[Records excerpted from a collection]
Content starts
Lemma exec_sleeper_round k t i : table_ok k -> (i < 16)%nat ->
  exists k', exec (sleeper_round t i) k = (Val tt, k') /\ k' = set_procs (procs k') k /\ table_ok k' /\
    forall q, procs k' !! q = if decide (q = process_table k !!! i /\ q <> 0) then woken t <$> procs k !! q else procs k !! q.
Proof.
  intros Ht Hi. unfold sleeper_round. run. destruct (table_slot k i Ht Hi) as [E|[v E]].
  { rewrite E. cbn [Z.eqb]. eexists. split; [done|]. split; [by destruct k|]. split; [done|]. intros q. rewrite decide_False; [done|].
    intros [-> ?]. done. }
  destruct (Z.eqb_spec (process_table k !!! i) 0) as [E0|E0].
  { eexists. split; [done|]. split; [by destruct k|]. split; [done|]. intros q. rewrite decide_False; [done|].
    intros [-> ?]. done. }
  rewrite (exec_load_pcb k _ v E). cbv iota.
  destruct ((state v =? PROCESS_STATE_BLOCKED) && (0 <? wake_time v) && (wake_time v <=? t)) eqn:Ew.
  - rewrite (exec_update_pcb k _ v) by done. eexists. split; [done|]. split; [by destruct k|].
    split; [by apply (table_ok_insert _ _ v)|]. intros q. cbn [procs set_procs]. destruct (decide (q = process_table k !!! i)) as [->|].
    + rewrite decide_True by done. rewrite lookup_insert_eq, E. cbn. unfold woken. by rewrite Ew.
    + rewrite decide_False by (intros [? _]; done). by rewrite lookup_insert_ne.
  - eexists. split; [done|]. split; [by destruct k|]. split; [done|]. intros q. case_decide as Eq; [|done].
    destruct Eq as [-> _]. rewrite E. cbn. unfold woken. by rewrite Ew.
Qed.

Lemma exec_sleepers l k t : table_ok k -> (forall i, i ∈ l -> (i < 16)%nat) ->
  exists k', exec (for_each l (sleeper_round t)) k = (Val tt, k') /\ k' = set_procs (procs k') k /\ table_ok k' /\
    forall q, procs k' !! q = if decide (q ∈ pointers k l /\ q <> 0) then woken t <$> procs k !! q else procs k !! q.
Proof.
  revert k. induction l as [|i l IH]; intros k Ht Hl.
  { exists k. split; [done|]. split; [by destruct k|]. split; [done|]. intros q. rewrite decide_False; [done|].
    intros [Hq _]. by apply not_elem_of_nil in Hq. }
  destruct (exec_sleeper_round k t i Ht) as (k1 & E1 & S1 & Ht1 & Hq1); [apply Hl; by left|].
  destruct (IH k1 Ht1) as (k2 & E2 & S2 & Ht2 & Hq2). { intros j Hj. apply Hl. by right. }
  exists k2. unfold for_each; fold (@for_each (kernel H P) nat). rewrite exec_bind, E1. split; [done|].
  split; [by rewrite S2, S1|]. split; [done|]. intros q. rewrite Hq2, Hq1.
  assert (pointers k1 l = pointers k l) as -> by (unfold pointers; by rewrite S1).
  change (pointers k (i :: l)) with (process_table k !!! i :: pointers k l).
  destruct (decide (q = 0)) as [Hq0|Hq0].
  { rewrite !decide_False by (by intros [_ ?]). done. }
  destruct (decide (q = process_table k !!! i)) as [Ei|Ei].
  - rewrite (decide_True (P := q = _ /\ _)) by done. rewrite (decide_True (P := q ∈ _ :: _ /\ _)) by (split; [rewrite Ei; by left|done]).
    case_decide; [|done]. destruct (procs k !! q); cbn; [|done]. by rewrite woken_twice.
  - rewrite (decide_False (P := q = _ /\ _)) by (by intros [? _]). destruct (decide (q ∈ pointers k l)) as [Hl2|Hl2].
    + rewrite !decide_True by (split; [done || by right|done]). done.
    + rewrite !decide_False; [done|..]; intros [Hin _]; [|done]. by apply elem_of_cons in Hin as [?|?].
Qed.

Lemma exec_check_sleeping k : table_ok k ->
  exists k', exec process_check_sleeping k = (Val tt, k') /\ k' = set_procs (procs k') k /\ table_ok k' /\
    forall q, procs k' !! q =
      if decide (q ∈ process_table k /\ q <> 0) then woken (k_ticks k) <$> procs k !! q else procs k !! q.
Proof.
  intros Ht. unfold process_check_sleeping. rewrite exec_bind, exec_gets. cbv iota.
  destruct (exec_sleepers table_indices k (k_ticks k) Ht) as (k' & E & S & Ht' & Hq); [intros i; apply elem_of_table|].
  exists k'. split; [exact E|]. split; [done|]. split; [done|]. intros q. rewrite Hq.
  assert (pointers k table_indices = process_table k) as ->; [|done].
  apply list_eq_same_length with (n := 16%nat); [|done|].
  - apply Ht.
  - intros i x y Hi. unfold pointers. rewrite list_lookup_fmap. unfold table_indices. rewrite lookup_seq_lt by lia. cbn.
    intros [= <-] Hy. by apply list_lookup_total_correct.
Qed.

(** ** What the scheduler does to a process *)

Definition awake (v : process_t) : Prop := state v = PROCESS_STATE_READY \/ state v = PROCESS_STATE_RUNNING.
Content ends
Content starts
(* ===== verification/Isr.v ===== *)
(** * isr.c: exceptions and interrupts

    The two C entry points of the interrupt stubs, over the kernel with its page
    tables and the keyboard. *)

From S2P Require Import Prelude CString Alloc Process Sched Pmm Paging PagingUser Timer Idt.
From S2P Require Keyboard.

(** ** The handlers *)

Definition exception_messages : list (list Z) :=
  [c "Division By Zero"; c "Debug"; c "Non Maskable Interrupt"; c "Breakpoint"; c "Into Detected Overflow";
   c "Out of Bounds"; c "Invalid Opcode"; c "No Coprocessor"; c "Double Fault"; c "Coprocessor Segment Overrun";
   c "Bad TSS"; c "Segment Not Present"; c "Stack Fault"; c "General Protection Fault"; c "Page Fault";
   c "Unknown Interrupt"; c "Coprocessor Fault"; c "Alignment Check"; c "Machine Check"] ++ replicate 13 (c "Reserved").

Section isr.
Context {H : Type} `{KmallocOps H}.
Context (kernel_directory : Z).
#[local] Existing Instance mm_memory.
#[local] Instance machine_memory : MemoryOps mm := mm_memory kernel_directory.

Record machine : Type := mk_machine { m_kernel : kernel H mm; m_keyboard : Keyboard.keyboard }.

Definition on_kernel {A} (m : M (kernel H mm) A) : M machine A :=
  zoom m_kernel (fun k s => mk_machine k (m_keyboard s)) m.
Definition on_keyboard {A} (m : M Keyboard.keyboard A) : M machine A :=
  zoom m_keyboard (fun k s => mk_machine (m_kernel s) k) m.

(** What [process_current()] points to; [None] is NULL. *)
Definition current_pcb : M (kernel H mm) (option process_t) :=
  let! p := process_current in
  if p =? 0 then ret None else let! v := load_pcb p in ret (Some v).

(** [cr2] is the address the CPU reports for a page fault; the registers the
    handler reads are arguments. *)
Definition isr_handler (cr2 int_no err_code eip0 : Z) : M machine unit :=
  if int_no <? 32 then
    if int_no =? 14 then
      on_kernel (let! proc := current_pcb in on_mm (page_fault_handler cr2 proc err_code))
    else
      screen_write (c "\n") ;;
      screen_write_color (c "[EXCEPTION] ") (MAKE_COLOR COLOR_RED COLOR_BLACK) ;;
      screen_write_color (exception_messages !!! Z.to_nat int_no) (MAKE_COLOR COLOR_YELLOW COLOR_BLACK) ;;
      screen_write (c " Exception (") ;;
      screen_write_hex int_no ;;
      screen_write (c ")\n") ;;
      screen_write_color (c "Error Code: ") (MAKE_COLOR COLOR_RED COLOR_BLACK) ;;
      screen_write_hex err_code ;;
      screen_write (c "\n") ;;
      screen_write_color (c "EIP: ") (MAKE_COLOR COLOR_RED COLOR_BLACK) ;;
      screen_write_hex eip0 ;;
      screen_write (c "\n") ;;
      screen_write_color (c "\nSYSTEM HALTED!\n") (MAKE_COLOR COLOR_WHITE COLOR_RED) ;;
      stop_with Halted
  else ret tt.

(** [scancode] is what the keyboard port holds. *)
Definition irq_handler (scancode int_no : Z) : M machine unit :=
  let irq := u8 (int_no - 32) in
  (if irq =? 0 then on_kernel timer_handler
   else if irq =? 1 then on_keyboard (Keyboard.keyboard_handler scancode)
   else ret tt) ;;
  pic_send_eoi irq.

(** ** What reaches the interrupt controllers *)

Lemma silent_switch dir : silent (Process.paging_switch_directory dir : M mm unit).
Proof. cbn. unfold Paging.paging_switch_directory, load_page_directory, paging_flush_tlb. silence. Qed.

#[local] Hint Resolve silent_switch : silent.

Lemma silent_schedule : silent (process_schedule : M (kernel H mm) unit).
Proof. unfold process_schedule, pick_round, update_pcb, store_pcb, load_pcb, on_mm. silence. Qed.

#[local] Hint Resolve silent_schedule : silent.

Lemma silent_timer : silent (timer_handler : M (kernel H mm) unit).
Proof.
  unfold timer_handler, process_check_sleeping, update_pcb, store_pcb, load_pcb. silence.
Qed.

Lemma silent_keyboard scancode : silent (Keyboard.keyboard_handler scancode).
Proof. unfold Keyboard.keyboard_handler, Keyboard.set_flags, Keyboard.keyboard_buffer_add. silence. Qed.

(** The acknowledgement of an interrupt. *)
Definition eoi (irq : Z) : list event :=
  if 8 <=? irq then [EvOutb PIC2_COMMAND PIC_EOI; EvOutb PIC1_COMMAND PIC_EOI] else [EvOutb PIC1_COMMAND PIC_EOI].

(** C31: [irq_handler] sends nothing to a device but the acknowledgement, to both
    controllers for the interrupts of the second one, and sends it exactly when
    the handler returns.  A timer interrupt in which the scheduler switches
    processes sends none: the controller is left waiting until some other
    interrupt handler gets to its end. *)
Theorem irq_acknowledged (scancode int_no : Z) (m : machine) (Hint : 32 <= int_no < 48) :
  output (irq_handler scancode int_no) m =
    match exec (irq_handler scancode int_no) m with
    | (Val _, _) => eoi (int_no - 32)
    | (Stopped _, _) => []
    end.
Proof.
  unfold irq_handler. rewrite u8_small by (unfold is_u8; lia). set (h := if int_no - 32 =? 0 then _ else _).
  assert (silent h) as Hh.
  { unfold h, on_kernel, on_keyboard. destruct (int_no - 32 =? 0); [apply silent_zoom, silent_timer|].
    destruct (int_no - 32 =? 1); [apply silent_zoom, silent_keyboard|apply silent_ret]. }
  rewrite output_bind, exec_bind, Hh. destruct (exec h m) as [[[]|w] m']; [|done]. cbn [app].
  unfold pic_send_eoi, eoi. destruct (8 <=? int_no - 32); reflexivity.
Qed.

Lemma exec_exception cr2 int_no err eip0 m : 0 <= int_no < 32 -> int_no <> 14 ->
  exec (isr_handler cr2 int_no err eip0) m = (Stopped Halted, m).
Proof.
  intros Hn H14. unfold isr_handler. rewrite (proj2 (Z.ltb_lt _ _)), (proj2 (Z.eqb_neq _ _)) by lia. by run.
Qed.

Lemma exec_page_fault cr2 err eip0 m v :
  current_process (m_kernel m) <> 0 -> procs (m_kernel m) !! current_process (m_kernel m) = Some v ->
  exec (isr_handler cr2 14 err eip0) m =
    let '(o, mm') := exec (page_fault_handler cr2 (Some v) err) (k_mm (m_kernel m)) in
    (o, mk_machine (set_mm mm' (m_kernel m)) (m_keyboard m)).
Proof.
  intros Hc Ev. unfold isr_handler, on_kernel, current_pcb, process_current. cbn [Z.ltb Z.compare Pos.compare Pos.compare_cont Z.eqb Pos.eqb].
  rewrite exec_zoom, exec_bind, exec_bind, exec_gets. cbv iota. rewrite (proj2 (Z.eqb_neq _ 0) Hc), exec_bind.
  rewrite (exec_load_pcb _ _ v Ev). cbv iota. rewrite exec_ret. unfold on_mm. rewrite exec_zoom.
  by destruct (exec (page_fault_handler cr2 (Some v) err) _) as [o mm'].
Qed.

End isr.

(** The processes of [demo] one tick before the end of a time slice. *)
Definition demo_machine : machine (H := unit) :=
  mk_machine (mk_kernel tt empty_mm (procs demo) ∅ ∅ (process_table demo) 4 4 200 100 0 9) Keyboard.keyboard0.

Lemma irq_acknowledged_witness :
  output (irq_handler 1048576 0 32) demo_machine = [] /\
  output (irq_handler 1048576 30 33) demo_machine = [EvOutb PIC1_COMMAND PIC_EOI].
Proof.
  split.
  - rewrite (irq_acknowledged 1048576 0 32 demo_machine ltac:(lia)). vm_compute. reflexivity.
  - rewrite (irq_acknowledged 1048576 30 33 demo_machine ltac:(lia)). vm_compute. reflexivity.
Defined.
Content ends
Using the data above, repeat exactly the lines that begin at the line with "Lemma exec_sleeper_round k" and end at the line with "exists k', exec (for_each", both ends included.

Lemma exec_sleeper_round k t i : table_ok k -> (i < 16)%nat ->
  exists k', exec (sleeper_round t i) k = (Val tt, k') /\ k' = set_procs (procs k') k /\ table_ok k' /\
    forall q, procs k' !! q = if decide (q = process_table k !!! i /\ q <> 0) then woken t <$> procs k !! q else procs k !! q.
Proof.
  intros Ht Hi. unfold sleeper_round. run. destruct (table_slot k i Ht Hi) as [E|[v E]].
  { rewrite E. cbn [Z.eqb]. eexists. split; [done|]. split; [by destruct k|]. split; [done|]. intros q. rewrite decide_False; [done|].
    intros [-> ?]. done. }
  destruct (Z.eqb_spec (process_table k !!! i) 0) as [E0|E0].
  { eexists. split; [done|]. split; [by destruct k|]. split; [done|]. intros q. rewrite decide_False; [done|].
    intros [-> ?]. done. }
  rewrite (exec_load_pcb k _ v E). cbv iota.
  destruct ((state v =? PROCESS_STATE_BLOCKED) && (0 <? wake_time v) && (wake_time v <=? t)) eqn:Ew.
  - rewrite (exec_update_pcb k _ v) by done. eexists. split; [done|]. split; [by destruct k|].
    split; [by apply (table_ok_insert _ _ v)|]. intros q. cbn [procs set_procs]. destruct (decide (q = process_table k !!! i)) as [->|].
    + rewrite decide_True by done. rewrite lookup_insert_eq, E. cbn. unfold woken. by rewrite Ew.
    + rewrite decide_False by (intros [? _]; done). by rewrite lookup_insert_ne.
  - eexists. split; [done|]. split; [by destruct k|]. split; [done|]. intros q. case_decide as Eq; [|done].
    destruct Eq as [-> _]. rewrite E. cbn. unfold woken. by rewrite Ew.
Qed.

Lemma exec_sleepers l k t : table_ok k -> (forall i, i ∈ l -> (i < 16)%nat) ->
  exists k', exec (for_each l (sleeper_round t)) k = (Val tt, k') /\ k' = set_procs (procs k') k /\ table_ok k' /\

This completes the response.